A-Teen

Zzardna
Chapter #13

ー||ー

***

“Ma, aku berangkat!” Pamit Elza di pagi hari, ia sudah bersiap.

Ini hari terkahir pelatihan mereka. Besok karantina sudah dimulai. Debaran ini tak pernah hilang, rasa ingin menang dan hasrat menikmati suasana di atas arena sudah melonjak tak sabar. Debaran yang aneh saat semua orang bersorak, pikiran yang bergulat bersamaan fisik yang menyerang. Di atas sana, hanya dirimulah yang menjadi penentu dimana kau akan berada.

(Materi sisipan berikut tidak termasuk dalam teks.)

Lemma like_digits (a b : list Z) (t : string) :
  Forall is_digit a -> Forall is_digit b ->
  Sqlite.like (Py.string_of_digits a +:+ "-%")
    (Py.string_of_digits b +:+ String "-" t) = true
  <-> a = b.
Proof.
  intros Ha. revert b. induction Ha as [|d a Hd Ha IH]; intros b Hb.
  - destruct Hb as [|e b He Hb].
    + split; [reflexivity|]. intros _.
      change (Sqlite.like "%" t = true). apply like_percent.
    + split; [|discriminate].
      change (Sqlite.ci_eqb "-" (Py.digit_char e)
              && Sqlite.like "%" (Py.string_of_digits b +:+ String "-" t) = true
              -> [] = e :: b).
      destruct (digit_char_plain e He) as (_ & _ & _ & _ & _ & _ & ->).
      discriminate.
  - destruct (digit_char_plain d Hd) as (_ & Hm & _ & Hpc & Hus & Hlow & _).
    assert (Hstep : forall text,
               Sqlite.like (Py.string_of_digits (d :: a) +:+ "-%") text
               = match text with
                 | String c text' =>
                     Sqlite.ci_eqb (Py.digit_char d) c
                     && Sqlite.like (Py.string_of_digits a +:+ "-%") text'
                 | EmptyString => false
                 end).
    { intros text.
      change (Py.string_of_digits (d :: a) +:+ "-%")
        with (String (Py.digit_char d) (Py.string_of_digits a +:+ "-%")).
      cbn [Sqlite.like]. rewrite Hpc, Hus. reflexivity. }
    rewrite Hstep. destruct Hb as [|e b He Hb].
    + split; [|discriminate].
      change (Py.string_of_digits [] +:+ String "-" t) with (String "-" t).
      unfold Sqlite.ci_eqb. rewrite Hlow.
      destruct (Ascii.eqb_spec (Py.digit_char d) (Sqlite.lower "-")) as [E|_];
        [|discriminate].
      exfalso. apply Hm. exact E.
    + change (Py.string_of_digits (e :: b) +:+ String "-" t)
        with (String (Py.digit_char e) (Py.string_of_digits b +:+ String "-" t)).
      destruct (digit_char_plain e He) as (_ & _ & _ & _ & _ & Hlow' & _).
      unfold Sqlite.ci_eqb. rewrite Hlow, Hlow', andb_true_iff, IH by exact Hb.
      rewrite Ascii.eqb_eq. split.
      * intros [Hc ->]. f_equal. now apply digit_char_inj.
      * intros [= -> ->]. auto.
Qed.

Lemma invoice_pattern_matches (y y' n : Z) :
  0 <= y -> 0 <= y' ->
  Sqlite.like (invoice_pattern y) (invoice_text y' n) = true <-> y = y'.
Proof.
  intros Hy Hy'. unfold invoice_pattern, invoice_text.
  rewrite !str_digits by assumption.
  destruct (digits_of_spec y Hy) as (_ & _ & Hd & _).
  destruct (digits_of_spec y' Hy') as (_ & _ & Hd' & _).
  change ("-" +:+ Py.format_03d n) with (String "-" (Py.format_03d n)).
  change (Sqlite.like (Py.string_of_digits (digits_of y) +:+ "-%")
            (Py.string_of_digits (digits_of y') +:+ String "-" (Py.format_03d n))
          = true <-> y = y').
  rewrite like_digits by assumption. split.
  - now apply digits_of_inj.
  - now intros ->.
Qed.

End Sequencer.

Section NextSeq.

Lemma last_by_sale_id_spec (rows : list Sales.row) :
  match last_by_sale_id rows with
  | None => rows = []
  | Some r =>
      r ∈ rows /\ forall r', r' ∈ rows -> Sales.sale_id r' <= Sales.sale_id r
  end.
Proof.
  induction rows as [|x rows IH]; simpl; [reflexivity|].
  destruct (last_by_sale_id rows) as [r|].
  - destruct IH as [Hin Hmax].
    destruct (Z.ltb_spec (Sales.sale_id x) (Sales.sale_id r)).
    + split; [now right|]. intros r' Hr'.
      apply elem_of_cons in Hr' as [->|Hr']; [lia | auto].
    + split; [now left|]. intros r' Hr'.
      apply elem_of_cons in Hr' as [->|Hr']; [lia|].
      specialize (Hmax _ Hr'). lia.
  - subst rows. split; [now left|]. intros r' Hr'.
    apply elem_of_cons in Hr' as [->|Hr']; [lia|].
    now apply elem_of_nil in Hr'.
Qed.

Lemma last_by_sale_id_newest (rows : list Sales.row) (r : Sales.row) :
  (forall r', r' ∈ rows -> Sales.sale_id r' < Sales.sale_id r) ->
  last_by_sale_id (rows ++ [r]) = Some r.
Proof.
  induction rows as [|x rows IH]; intros H; simpl; [reflexivity|].
  rewrite IH by (intros r' Hr'; apply H; now right).
  assert (Sales.sale_id x < Sales.sale_id r) by (apply H; now left).
  destruct (Z.ltb_spec (Sales.sale_id x) (Sales.sale_id r)); [reflexivity|lia].
Qed.

Lemma max_sale_id_ge (rows : list Sales.row) (r : Sales.row) :
  r ∈ rows -> Sales.sale_id r <= max_sale_id rows.
Proof.
  induction rows as [|x rows IH]; intros H; [now apply elem_of_nil in H|].
  change (max_sale_id (x :: rows))
    with (Z.max (Sales.sale_id x) (max_sale_id rows)).
  apply elem_of_cons in H as [->|H]; [apply Z.le_max_l|].
  specialize (IH H). lia.
Qed.

Lemma next_sale_id_fresh (db : DB) (r : Sales.row) :
  r ∈ sales db -> Sales.sale_id r < next_sale_id db.
Proof.
  intros H. apply max_sale_id_ge in H. unfold next_sale_id. lia.
Qed.

Lemma invoices_like_app (pattern : string) (rows : list Sales.row) (r : Sales.row) :
  invoices_like pattern (rows ++ [r])
  = invoices_like pattern rows
    ++ (if Sqlite.like pattern (Sales.invoice_no r) then [r] else []).
Proof.
  unfold invoices_like. rewrite filter_app. f_equal.
  destruct (Sqlite.like pattern (Sales.invoice_no r)) eqn:E.
  - now rewrite filter_cons_True.
  - rewrite filter_cons_False; [reflexivity|]. rewrite E. discriminate.
Qed.

Lemma next_seq_pos (rows : list Sales.row) (y : Z) : 1 <= next_seq rows y.
Proof.
  unfold next_seq. destruct (last_by_sale_id _) as [r|]; [|lia].
  destruct (Py.int _) as [n|] eqn:E; [|lia].
  apply int_nonneg in E; [lia|].
  apply last_segment_no_hyphen. auto.
Qed.

(** One more sale of year [y], numbered [n], moves the sequence of [y] to
    [n + 1] and leaves the sequence of every other year alone. *)
Lemma next_seq_append (rows : list Sales.row) (r : Sales.row) (y n : Z) :
  0 <= y -> 0 <= n ->
  Sales.invoice_no r = invoice_text y n ->
  (forall r', r' ∈ rows -> Sales.sale_id r' < Sales.sale_id r) ->
  next_seq (rows ++ [r]) y = n + 1
  /\ forall y', 0 <= y' -> y' <> y -> next_seq (rows ++ [r]) y' = next_seq rows y'.
Proof.
  intros Hy Hn Hinv Hnew. split.
  - unfold next_seq. rewrite invoices_like_app, Hinv.
    rewrite (proj2 (invoice_pattern_matches y y n Hy Hy) eq_refl).
    rewrite last_by_sale_id_newest.
    + rewrite Hinv, invoice_text_segment by exact Hn.
      now rewrite (proj1 (format_03d_spec n Hn)).
    + intros r' Hr'. apply Hnew.
      unfold invoices_like in Hr'. now apply list_elem_of_filter in Hr' as [_ ?].
  - intros y' Hy' Hne. unfold next_seq. rewrite invoices_like_app, Hinv.
    destruct (Sqlite.like (invoice_pattern y') (invoice_text y n)) eqn:E.
    + apply invoice_pattern_matches in E; [congruence | assumption..].
    + now rewrite app_nil_r.
Qed.

Lemma two_digits_bound (a b : ascii) (v : Z) :
  Py.two_digits a b = Some v -> 0 <= v <= 99.
Proof.
  unfold Py.two_digits.
  destruct (Py.digit_of a) eqn:Ea; [|discriminate].
  destruct (Py.digit_of b) eqn:Eb; [|discriminate].
  intros [= <-]. apply digit_of_bound in Ea, Eb. lia.
Qed.

Lemma four_digits_bound (a b c d : ascii) (v : Z) :
  Py.four_digits a b c d = Some v -> 0 <= v <= 9999.
Proof.
  unfold Py.four_digits.
  destruct (Py.two_digits a b) eqn:Ea; [|discriminate].
  destruct (Py.two_digits c d) eqn:Eb; [|discriminate].
  intros [= <-]. apply two_digits_bound in Ea, Eb. lia.
Qed.

Lemma fromisoformat_year (s : string) (d : Py.datetime) :
  Py.fromisoformat s = Some d -> 1 <= Py.year d <= 9999.
Proof.
  intros H. destruct (fromisoformat_ymd _ _ H) as (Hy & ? & _).
  split; [assumption|].
  unfold Py.ymd in Hy.
  repeat match type of Hy with
         | match ?x with _ => _ end = _ =>
             let E := fresh "E" in destruct x eqn:E; try discriminate
         end.
  match goal with
  | F : Py.four_digits _ _ _ _ = Some _ |- _ => apply four_digits_bound in F
  end.
  injection Hy as <- _ _. lia.
Qed.

End NextSeq.

(** C4, as the code has it.  For a valid reference date
    [generate_invoice_no] never raises and returns
    [DZAIR-<year>-<seq>]: the year of the date in plain decimal (between 1
    and 9999, four digits from 1000 on) and the sequence number padded with
    zeros to three digits at least, never cut.  The number is 1 when no
    invoice in [Sales] matches the pattern of the year; otherwise it is one
    more than the number read from the text after the last hyphen of the
    match with the greatest [sale_id], or 1 when that text is no number. *)
Theorem generate_invoice_no_spec (db : DB) (date_str : option string)
    (today : string) (d : Py.datetime) :
  Py.fromisoformat (default today date_str) = Some d ->
  let y := Py.year d in
  let matches := invoices_like (invoice_pattern y) (sales db) in
  exists seq,
    generate_invoice_no db date_str today
    = Py.Ret ("DZAIR-" +:+ Py.str y +:+ "-" +:+ Py.format_03d seq)
    /\ (1 <= y <= 9999 /\ Py.int (Py.str y) = Some y
        /\ (1000 <= y -> String.length (Py.str y) = 4%nat))
    /\ (1 <= seq /\ Py.int (Py.format_03d seq) = Some seq
        /\ (3 <= String.length (Py.format_03d seq))%nat)
    /\ (forall r, r ∈ matches
                  <-> r ∈ sales db
                      /\ Sqlite.like ("DZAIR-" +:+ Py.str y +:+ "-%")
                           (Sales.invoice_no r) = true)
    /\ (matches = [] -> seq = 1)
    /\ (forall last,
          last ∈ matches ->
          (forall r, r ∈ matches ->
                     Sales.sale_id r < Sales.sale_id last \/ r = last) ->
          seq = match Py.int (Py.last_segment (Sales.invoice_no last)) with
                | Some n => n + 1
                | None => 1
                end).
Proof.
  intros Hd y matches. exists (next_seq (sales db) y).
  pose proof (fromisoformat_year _ _ Hd) as Hy. fold y in Hy.
  pose proof (next_seq_pos (sales db) y) as Hseq.
  split; [unfold generate_invoice_no; now rewrite Hd|].
  split.
  { split; [exact Hy|]. split; [apply int_str; lia|].
    intros ?. apply str_year_length. lia. }
  split.
  { split; [exact Hseq|]. split; apply format_03d_spec; lia. }
  split.
  { intros r. unfold matches, invoices_like. rewrite list_elem_of_filter.
    unfold invoice_pattern. tauto. }
  unfold next_seq. fold matches.
  pose proof (last_by_sale_id_spec matches) as Hlast.
  destruct (last_by_sale_id matches) as [r|].
  - destruct Hlast as [Hin Hmax]. split.
    + intros E. rewrite E in Hin. now apply elem_of_nil in Hin.
    + intros last Hl Hstrict.
      destruct (Hstrict r Hin) as [Hlt| ->]; [|reflexivity].
      specialize (Hmax _ Hl). lia.
  - split; [reflexivity|]. intros last Hl. rewrite Hlast in Hl.
    now apply elem_of_nil in Hl.
Qed.

Lemma generate_invoice_no_spec_witness :
  exists seq,
    generate_invoice_no (conn january) None "2024-03-01"
    = Py.Ret ("DZAIR-" +:+ Py.str 2024 +:+ "-" +:+ Py.format_03d seq)
    /\ 1 <= seq.
Proof.
  destruct (generate_invoice_no_spec (conn january) None "2024-03-01"
              (Py.mkdate 2024 3 1)) as (seq & Hret & _ & (Hseq & _) & _).
  - vm_compute. reflexivity.
  - exists seq. split; [exact Hret | exact Hseq].
Defined.

(** C4 as stated fails on the year: for a reference date in the year 999
    the year part of the invoice number has three digits. *)
Lemma invoice_year_is_not_padded :
  Py.fromisoformat "0999-06-15" = Some (Py.mkdate 999 6 15)
  /\ generate_invoice_no shop (Some "0999-06-15") "2024-05-01"
     = Py.Ret "DZAIR-999-001"
  /\ String.length (Py.str 999) = 3%nat.
Proof. repeat split; vm_compute; reflexivity. Qed.

(** ** Runs of the application *)

Section Runs.

Lemma in_year_pos (y : Z) (row : Sales.row) : in_year y row -> 1 <= y.
Proof.
  unfold in_year. destruct (Py.fromisoformat (Sales.date row)) as [d|] eqn:E;
    [|discriminate].
  intros [= <-]. now apply fromisoformat_year in E.
Qed.

Lemma filter_in_year_nil (y : Z) (rows : list Sales.row) :
  y < 1 -> filter (in_year y) rows = [].
Proof.
  intros Hy. induction rows as [|r rows IH]; [reflexivity|].
  rewrite filter_cons_False; [exact IH|].
  intros H. apply in_year_pos in H. lia.
Qed.

(** What one action does to the [Sales] table: nothing, or one more row,
    newest of all, dated today and numbered next in its year. *)
Lemma step_sales (a : action) (self : App) :
  (sale_added (snd (step a self)) = false
   /\ sales (conn (fst (step a self))) = sales (conn self))
  \/ (sale_added (snd (step a self)) = true
      /\ exists row y,
           sales (conn (fst (step a self))) = sales (conn self) ++ [row]
           /\ in_year y row
           /\ Sales.invoice_no row = invoice_text y (next_seq (sales (conn self)) y)
           /\ forall r, r ∈ sales (conn self) -> Sales.sale_id r < Sales.sale_id row).
Proof.
  destruct a as [form today|form|]; simpl.
  - destruct (add_sale form today self) as [self' shown] eqn:E.
    cbn [fst snd]. destruct (sale_added shown) eqn:Hs.
    + right. split; [reflexivity|].
      destruct (add_sale_inv _ _ _ _ _ E Hs)
        as (cid & pid & q & dl & prod & y & Hacc & ->).
      eexists _, y. split; [reflexivity|]. destruct Hacc.
      split; [exact acc_date0|]. split; [reflexivity|].
      intros r Hr. now apply next_sale_id_fresh.
    + left. split; [reflexivity|].
      now destruct (add_sale_rejects _ _ _ _ _ E Hs) as [-> _].
  - left. rewrite refresh_sales_conn. split; [|reflexivity].
    destruct (refresh_sales_shown form self) as [->|[->| ->]]; reflexivity.
  - left. split; reflexivity.
Qed.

Embusan angin menerpa kulit Elza membuat gadis yang menguncir rambutnya tersebut memejamkan mata. Seorang cowok melewatinya, berhenti sejenak menikmati pemandangan itu. Perlahan gadis itu membuka matanya diiringi dengan embusan napasnya. Matanya bertemu dengan manik mata cowok itu.

“Ayam copot! Kaget gue.” Latah Elza langsung menampar Saga tak bermaksut. “Aduh, buset, Za. Kekuatan elo beneran blasteran singa. Wajah aja polos, kelakuan barbar.” Saga mengaduh, memegang pipinya.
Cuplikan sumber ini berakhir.